But the darkest moment came privately. At home, high and hallucinating, Ozzy shot and killed every cat in the house—seventeen in total. Sharon Osbourne later said she returned to find him under a piano with a shotgun in one hand and a bloody knife in the other. Ozzy would later call it the final straw, the moment that forced him to confront his addiction.
The turn toward tenderness
What followed was a slow but steady transformation. The MTV reality show The Osbournes offered a new image: Ozzy, now a bumbling but devoted dad, dodging barking Pomeranians and slipping on dog pee in a house full of chaos and pets. At one point, he joked, “I’m not picking up dog sh*t… I’m a rock star!” But he always did. The Prince of Darkness had become a man who cleaned up after his dogs.
That reality stuck. Ozzy spent the last two decades of his life surrounded by animals, primarily rescue dogs, as well as birds, a parrot, and a beloved bulldog named Lola.
His wife Sharon and daughter Kelly were vocal animal advocates, promoting PETA campaigns and swearing off fur. Ozzy followed their lead. In 2020, he starred in a PETA campaign against declawing cats, holding up bandaged fingers and declaring, “If your couch is more important to you than your cat’s health and happiness, you don’t deserve to have an animal.”
He even tried going vegan. It lasted two weeks. “I was Satan last week, now I’m on some f***ing do-it-yourself gardening experience,” he said, laughing at himself.
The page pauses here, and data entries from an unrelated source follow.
(** The run that is left out consists of zeros. *)
Lemma zero_span_zeros segs : forall i longest current all,
  drop i all = segs -> (i <= length all)%nat ->
  (longest.1 + longest.2 <= i)%nat ->
  take longest.2 (drop longest.1 all) = replicate longest.2 0 ->
  ((0 < current.2)%nat -> (current.1 + current.2 = i)%nat) ->
  take current.2 (drop current.1 all) = replicate current.2 0 ->
  let '(start, len) := zero_span i longest current segs in
  (start + len <= length all)%nat /\ take len (drop start all) = replicate len 0.
Proof.
  induction segs as [|s segs IH]; intros i longest current all Hdrop Hi Hl1 Hl2 Hc1 Hc2; simpl.
  { destruct longest. simpl in *. split; [lia|done]. }
  assert (all !! i = Some s) as Hs by (rewrite <- (Nat.add_0_r i), <- lookup_drop, Hdrop; done).
  assert (drop (S i) all = segs) as Hdrop' by (rewrite <- Nat.add_1_r, <- drop_drop, Hdrop; done).
  assert (S i <= length all)%nat as Hi' by (apply lookup_lt_Some in Hs; lia).
  destruct (N.eqb_spec s 0) as [->|Hne].
  2: { apply (IH _ _ _ all); simpl; try done; lia. }
  set (start := if (current.2 =? 0)%nat then i else current.1).
  assert (start + current.2 = i)%nat as Hstart
    by (unfold start; destruct (Nat.eqb_spec current.2 0); [lia|apply Hc1; lia]).
  assert (take (S current.2) (drop start all) = replicate (S current.2) 0) as Hrun.
  { rewrite (take_S_r _ _ 0) by (by rewrite lookup_drop, Hstart).
    rewrite replicate_S_end. f_equal. unfold start. destruct (Nat.eqb_spec current.2 0) as [H0|]; [|done].
    by rewrite H0. }
  apply (IH _ _ _ all); simpl; try done; try lia;
    destruct (Nat.ltb_spec longest.2 (S current.2)); simpl; try done; lia.
Qed.

Lemma ipv6_split x start len :
  zero_span 0 (0%nat, 0%nat) (0%nat, 0%nat) (segments x) = (start, len) ->
  (start + len <= 8)%nat /\
  segments x = take start (segments x) ++ replicate len 0 ++ drop (start + len) (segments x).
Proof.
  intros H. pose proof (zero_span_zeros (segments x) 0 (0%nat, 0%nat) (0%nat, 0%nat) (segments x)) as Hz.
  rewrite H in Hz. destruct Hz as [Hle Hrun]; try done; [simpl; lia|].
  assert (length (segments x) = 8%nat) as Hlen by (by destruct x). rewrite Hlen in Hle. split; [done|].
  rewrite <- Hrun, <- drop_drop, take_drop. by rewrite take_drop.
Qed.

Lemma segments_of_segments x : segments_of (segments x) = Some x.
Proof. by destruct x. Qed.

Lemma read_ipv6_gap x start len :
  ipv6_wf x -> zero_span 0 (0%nat, 0%nat) (0%nat, 0%nat) (segments x) = (start, len) -> (1 < len)%nat ->
  read_ipv6_addr (print_segments (take start (segments x)) +:+ "::"
                  +:+ print_segments (drop (start + len) (segments x))) = Some (x, "").
Proof.
  intros Hwf Hspan Hlen. destruct (ipv6_split _ _ _ Hspan) as [Hle Hsplit].
  assert (length (segments x) = 8%nat) as H8 by (by destruct x).
  rewrite print_segments_groups, <- (string_app_empty_r (print_segments (drop _ _))), print_segments_groups.
  set (post := drop (start + len) (segments x)). set (pre := take start (segments x)).
  assert (length pre = start) as Hpre by (apply length_take_le; lia).
  assert (length post = 8 - (start + len))%nat as Hpost by (unfold post; rewrite length_drop; lia).
  assert (Forall (fun s => s < 65536) pre) as Hpre' by (by apply Forall_take).
  assert (Forall (fun s => s < 65536) post) as Hpost' by (by apply Forall_drop).
  assert (contains_char "." (groups post "") = false) as Hdot by (by rewrite groups_dot).
  unfold read_ipv6_addr. change ("::" +:+ groups post "") with (String ":" (String ":" (groups post ""))).
  rewrite read_groups_print; [|done|lia|constructor|by rewrite !contains_char_cons].
  rewrite (proj2 (Nat.eqb_neq (length pre) 8)) by lia. simpl.
  rewrite read_groups_print; [|done|lia|constructor|done].
  rewrite Hpre. replace (8 - start - length post)%nat with len by lia.
  fold pre post in Hsplit. by rewrite <- Hsplit, segments_of_segments.
Qed.

Lemma mapped_segments x v4 : ipv6_wf x -> to_ipv4_mapped x = Some v4 ->
  ipv4_wf v4 /\ let 'ipv4 a b c d := v4 in x = ipv6 0 0 0 0 0 0xffff (a * 256 + b) (c * 256 + d).
Proof.
  destruct x as [s0 s1 s2 s3 s4 s5 s6 s7]. unfold ipv6_wf. cbn [segments to_ipv4_mapped]. intros Hwf.
  assert (s6 < 65536) as H6 by (by apply (Forall_lookup_1 _ _ 6 s6 Hwf)).
  assert (s7 < 65536) as H7 by (by apply (Forall_lookup_1 _ _ 7 s7 Hwf)).
  destruct (_ && _ && _ && _ && _ && _) eqn:E; [|done]. intros [= <-].
  repeat (apply andb_true_iff in E as [E ?]); rewrite ?N.eqb_eq in *; subst.
  split.
  - unfold ipv4_of_segments, ipv4_wf.
    split_and!; try (apply N.mod_lt; lia); apply N.Div0.div_lt_upper_bound; lia.
  - cbn [ipv4_of_segments].
    pose proof (N.Div0.div_mod s6 256). pose proof (N.Div0.div_mod s7 256). f_equal; lia.
Qed.

(** The tail of a mapped address: one group and an IPv4 address. *)
Lemma read_groups_mapped v4 : ipv4_wf v4 ->
  read_groups 7 true ("ffff:" +:+ ipv4_to_string v4)
  = let 'ipv4 a b c d := v4 in ([0xffff; a * 256 + b; c * 256 + d], true, "").
Proof.
  intros Hwf. pose proof (ipv4_roundtrip v4 "" Hwf I) as Hr. rewrite string_app_empty_r in Hr.
  change ("ffff:" +:+ ipv4_to_string v4)
    with (String "f" (String "f" (String "f" (String "f" (String ":" (ipv4_to_string v4)))))).
  generalize dependent (ipv4_to_string v4). intros t Hr. destruct v4 as [a b c d].
  cbn [read_groups Nat.leb]. unfold read_separator. cbn [read_given_char].
  assert (read_ipv4_addr (String "f" (String "f" (String "f" (String "f" (String ":" t))))) = None) as -> by done.
  assert (read_number 16 4 true 65536 (String "f" (String "f" (String "f" (String "f" (String ":" t)))))
          = Some (0xffff, String ":" t)) as -> by reflexivity.
  simpl. by rewrite Hr.
Qed.

Lemma ipv6_roundtrip x : ipv6_wf x -> read_ipv6_addr (ipv6_to_string x) = Some (x, "").
Proof.
  intros Hwf. unfold ipv6_to_string. destruct (to_ipv4_mapped x) as [v4|] eqn:Hm.
  - destruct (mapped_segments _ _ Hwf Hm) as [Hv4 Hx]. pose proof (read_groups_mapped v4 Hv4) as Hg.
    change ("::ffff:" +:+ ipv4_to_string v4)
      with (String ":" (String ":" ("ffff:" +:+ ipv4_to_string v4))).
    generalize dependent ("ffff:" +:+ ipv4_to_string v4). intros t Hg.
    unfold read_ipv6_addr.
    assert (read_groups 8 true (String ":" (String ":" t)) = ([], false, String ":" (String ":" t))) as -> by done.
    change (8 - (length (@nil N) + 1))%nat with 7%nat. cbn [length Nat.eqb read_given_char Ascii.eqb Bool.eqb mbind option_bind].
    destruct v4 as [a b c d]. by rewrite Hg, Hx.
  - destruct (zero_span _ _ _ _) as [start len] eqn:Hspan. destruct (Nat.ltb_spec 1 len).
    + by apply read_ipv6_gap.
    + rewrite <- (string_app_empty_r (print_segments _)), print_segments_groups.
      assert (length (segments x) = 8%nat) as H8 by (by destruct x).
      unfold read_ipv6_addr. rewrite read_groups_print; [|done|lia|constructor|done].
      by rewrite H8, segments_of_segments.
Qed.

(** An IPv6 address is never taken for an IPv4 one. *)
Lemma read_ipv4_of_ipv6 x : ipv6_wf x -> read_ipv4_addr (ipv6_to_string x) = None.
Proof.
  intros Hwf. unfold ipv6_to_string. destruct (to_ipv4_mapped x) as [v4|] eqn:Hm; [done|].
  apply read_ipv4_no_dot. destruct (zero_span _ _ _ _) as [start len]. destruct (1 <? len)%nat.
  - rewrite print_segments_groups, <- (string_app_empty_r (print_segments (drop _ _))), print_segments_groups.
    rewrite groups_dot by (by apply Forall_take).
    change ("::" +:+ groups ?p ?t) with (String ":" (String ":" (groups p t))).
    rewrite !contains_char_cons, groups_dot by (by apply Forall_drop). done.
  - rewrite <- (string_app_empty_r (print_segments _)), print_segments_groups. by rewrite groups_dot.
Qed.

(** Printing an address and parsing the text gives the address back. *)
Lemma ip_text_roundtrip x : ip_wf x -> parse_ip (ip_to_string x) = Some x.
Proof.
  unfold parse_ip, read_ip_addr. destruct x as [v4|v6]; simpl; intros Hwf.
  - rewrite <- (string_app_empty_r (ipv4_to_string v4)). by rewrite ipv4_roundtrip.
  - by rewrite read_ipv4_of_ipv6, ipv6_roundtrip.
Qed.

Lemma ip_to_string_inj x y : ip_wf x -> ip_wf y -> ip_to_string x = ip_to_string y -> x = y.
Proof.
  intros Hx Hy H. apply (f_equal parse_ip) in H. rewrite !ip_text_roundtrip in H by done. by injection H.
Qed.

(** What the parser accepts is an address. *)
Lemma read_number_bound radix max zeros limit s n rest :
  read_number radix max zeros limit s = Some (n, rest) -> n < limit.
Proof.
  unfold read_number. destruct (read_digits radix max 0 0 s) as [[[m k] rest']|]; [|done].
  destruct (k =? 0)%nat; [done|]. destruct (negb zeros && _ && _); [done|].
  destruct (N.ltb_spec m limit); [|done]. by intros [= <- _].
Qed.

Lemma read_separator_Some {A} sep first (p : parser A) s x :
  read_separator sep first p s = Some x -> exists s', p s' = Some x.
Proof.
  unfold read_separator. destruct first; [eauto|]. destruct (read_given_char sep s) as [[[] rest]|]; [eauto|done].
Qed.

Lemma read_ipv4_wf s x rest : read_ipv4_addr s = Some (x, rest) -> ipv4_wf x.
Proof.
  unfold read_ipv4_addr. intros E.
  repeat match goal with
  | E : (_ ≫= _) = Some _ |- _ =>
      apply bind_Some in E; let H := fresh "H" in destruct E as ([? ?] & H & E);
      apply read_separator_Some in H as [? H%read_number_bound]
  end. injection E as <- _. by split_and!.
Qed.

Lemma read_groups_wf left : forall first s,
  let '(gs, _, _) := read_groups left first s in Forall (fun g => g < 65536) gs.
Proof.
  induction left as [|left IH]; intros first s; cbn [read_groups]; [constructor|].
  assert (forall o, o = None \/ (exists x, o = Some x /\ ipv4_wf x.1) ->
    let '(gs, _, _) := match o with
      | Some (ipv4 a b c d, rest) => ([a * 256 + b; c * 256 + d], true, rest)
      | None => match read_separator ":" first (read_number 16 4 true 65536) s with
                | Some (g, rest) => let '(gs, v4, rest') := read_groups left false rest in (g :: gs, v4, rest')
                | None => ([], false, s)
                end
      end in Forall (fun g => g < 65536) gs) as Hcase.
  { intros o [->|([[a b c d] rest] & -> & Ha & Hb & Hc & Hd)].
    - destruct (read_separator _ _ _ s) as [[g rest]|] eqn:E; [|constructor].
      apply read_separator_Some in E as [? E%read_number_bound]. specialize (IH false rest).
      destruct (read_groups left false rest) as [[gs v4] rest']. by constructor.
    - repeat constructor; lia. }
  apply Hcase. destruct (2 <=? S left)%nat; [|by left].
  destruct (read_separator ":" first read_ipv4_addr s) as [[x rest]|] eqn:E; [right|by left].
  apply read_separator_Some in E as [? E%read_ipv4_wf]. eauto.
Qed.

Lemma segments_of_wf l x : Forall (fun g => g < 65536) l -> segments_of l = Some x -> ipv6_wf x.
Proof. intros Hl Hs. unfold ipv6_wf. by do 9 (destruct l as [|? l]; try done); injection Hs as <-. Qed.

Lemma parse_ip_wf s x : parse_ip s = Some x -> ip_wf x.
Proof.
  unfold parse_ip, read_ip_addr. destruct (read_ipv4_addr s) as [[y rest]|] eqn:E.
  - apply read_ipv4_wf in E. destruct rest; [|done]. by intros [= <-].
  - clear E. unfold read_ipv6_addr. pose proof (read_groups_wf 8 true s) as H8.
    destruct (read_groups 8 true s) as [[head v4] s1]. intros Hp.
    match type of Hp with context [fmap _ ?m] => destruct m as [[y rest]|] eqn:E end; [|done].
    assert (ipv6_wf y) as Hy; [|destruct rest; [|done]; by injection Hp as <-]. clear Hp.
    destruct (length head =? 8)%nat.
    + apply fmap_Some in E as (z & Hz & [= -> _]). by eapply segments_of_wf.
    + destruct v4; [done|]. apply bind_Some in E as ([[] s2] & _ & E).
      apply bind_Some in E as ([[] s3] & _ & E).
      pose proof (read_groups_wf (8 - (length head + 1)) true s3) as Ht.
      destruct (read_groups _ true s3) as [[tail v4'] s4]. apply fmap_Some in E as (z & Hz & [= -> _]).
      eapply segments_of_wf; [|done]. apply Forall_app; split; [done|]. apply Forall_app; split; [|done].
      by apply Forall_replicate.
Qed.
The change wasn’t performative. In 2024, the family adopted a bulldog that had been doused in accelerant and set on fire. They named him Rocky. Ozzy, horrified by the abuse, asked on their podcast, “How the f*** does someone do that to a dog?” Kelly marveled at the dog’s capacity to love despite what had been done to him. The family gave him a home.
In his final interviews, Ozzy talked more about opening a rescue than recording another album. Sharon said she hoped they’d turn their countryside home into a sanctuary for dogs, horses, even chickens. “A million dogs,” she joked. Ozzy didn’t argue.

A legacy reshaped
When he died at 76, the headlines all mentioned the bat. Some mentioned the cats. But PETA’s tribute struck a different note: “Ozzy Osbourne was a legend and a provocateur, but PETA will remember the ‘Prince of Darkness’ most fondly for the gentle side he showed to animals.”
That’s the version of Ozzy his family knew. And maybe it’s the one his animals knew all along.